Mesmo com indícios claros de fraude na prestação de contas, a Secretaria de Saúde empenhou mais de R$ 2,3 milhões apenas para estes serviços de fisioterapia em um intervalo de seis meses.
Sobrenome de Peso e a Resposta da Defesa
A queda de Gustavo Pontes Miranda causa choque na sociedade alagoana devido às suas raízes familiares. Ele é sobrinho-bisneto de ícones brasileiros: a psiquiatra Nise da Silveira e o jurista Pontes de Miranda.

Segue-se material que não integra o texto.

(* ===== verification/KInit.v ===== *)
(** * kernel/kaodv-mod.c: loading and unloading the module

    [kaodv_init] registers the parts of the module one after the other and undoes what
    it has done when one fails; [kaodv_exit] takes everything back. *)

From S2P Require Import Prelude.
From S2P Require Import Bytes.
From S2P Require Import Kaodv.
From S2P Require Import KExpl.
From S2P Require Import KIpenc.
From S2P Require Import KQueue.
From S2P Require Import KNetlink.
From S2P Require Import KMod.
From S2P Require Import KHook.

#[local] Open Scope cm_scope.

Definition MAX_INTERFACES : nat := 10.

(** The answers of the kernel while the module is loaded: whether the entry of the queue
    in /proc/net and the netlink socket can be created, what [nf_register_hook]
    returns, and the devices of the names in [ifname], with what the memory for them
    holds. *)
Record kload := mk_kload {
  queue_proc_ok : bool;
  nl_socket_ok : bool;
  hook_ret : nat → Z;
  ifnames : list (option (net_device * (Z * Z)))
}.

(** [init_or_cleanup] of kaodv-queue.c, with 1 and with 0. *)
Definition kaodv_queue_init (ld : kload) : KM Z :=
  modify (λ s, set_queue 0 (queue_list s) s) ;;
  if queue_proc_ok ld then kemit (KAcquire ProcQueue) ;; ret 1 else ret (-1).

Definition kaodv_queue_fini : KM () :=
  kaodv_queue_flush ;;
  kemit (KRelease ProcQueue).

Definition kaodv_netlink_init (ld : kload) : KM Z :=
  kemit (KAcquire NlNotifier) ;;
  if nl_socket_ok ld then kemit (KAcquire NlSocket) ;; ret 0
  else kemit (KRelease NlNotifier) ;; ret (-1).

Definition kaodv_netlink_fini : KM () :=
  kemit (KRelease NlSocket) ;;
  kemit (KRelease NlNotifier).
(* ===== verification/Wire.v ===== *)
(** * What the daemon puts on the wire

    A closed network is one in which every AODV message comes from a daemon.  [frame_ok]
    is what the daemons promise each other about a message: it consists of bytes, a
    RREQ and a RREP have no extension, and the node they make a route to is a member
    of the network.  [wired] is the part of a daemon's state this depends on, and the
    triples [hold P m Q] of this file show that every operation keeps it, given that
    the message it works on is [frame_ok]. *)

From S2P Require Import Prelude.
From S2P Require Import Params.
From S2P Require Import Bytes.
From S2P Require Import TimerQueue.
From S2P Require Import State.
From S2P Require Import Frame.
From S2P Require Import Nl.
From S2P Require Import RtTable.
From S2P Require Import PacketQueue.
From S2P Require Import SeekList.
From S2P Require Import Socket.
From S2P Require Import Rerr.
From S2P Require Import RtUpdate.
From S2P Require Import Rrep.
From S2P Require Import Rreq.
From S2P Require Import Timeouts.
From S2P Require Import PacketInput.
From S2P Require Import Daemon.

#[local] Open Scope cm_scope.

(** ** Triples *)

(** Whenever [m], started in [P], returns, [Q] holds. *)
Definition hold {A} (P : state → Prop) (m : M A) (Q : A → state → Prop) : Prop :=
  ∀ s a s', P s → m s = Ok a s' → Q a s'.

Section rules.
Context {A B : Type}.
Implicit Types (P : state → Prop).

Lemma hold_ret P (a : A) (Q : A → state → Prop) : (∀ s, P s → Q a s) → hold P (ret a) Q.
Proof. intros H s b s' HP [= <- <-]. auto. Qed.

Lemma hold_bind P (m : M A) (f : A → M B) R Q :
  hold P m R → (∀ a, hold (R a) (f a) Q) → hold P (bind m f) Q.
Proof. intros Hm Hf s b s' HP (a & s1 & H1 & H2)%bind_inv. eapply Hf; [by eapply Hm|done]. Qed.

Lemma hold_conseq P P' (m : M A) (Q Q' : A → state → Prop) :
  hold P m Q → (∀ s, P' s → P s) → (∀ a s, Q a s → Q' a s) → hold P' m Q'.
Proof. intros Hm HP HQ s a s' Hs Hr. eapply HQ, Hm; [by apply HP|done]. Qed.

Lemma hold_pre P P' (m : M A) (Q : A → state → Prop) :
  hold P m Q → (∀ s, P' s → P s) → hold P' m Q.
Proof. intros Hm HP. by eapply hold_conseq. Qed.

Em nota, o secretário afastado classificou a operação como um "abuso" e negou qualquer irregularidade. Miranda afirma que sua gestão foi pautada pela transparência e que nunca praticou ilícitos em três décadas de carreira médica. Sua defesa também contesta a competência da Polícia Federal, alegando que não houve uso de verbas da União — tese rebatida pelos investigadores, que rastrearam a origem dos repasses via SUS.
Próximos Passos
A Polícia Federal continua analisando o material apreendido e não descarta novas fases da operação, focando agora nas empresas de produtos médicos e construtoras que realizaram depósitos nas contas ligadas ao grupo. O afastamento determinado pelo TRF-5 é por tempo indeterminado enquanto as investigações avançam.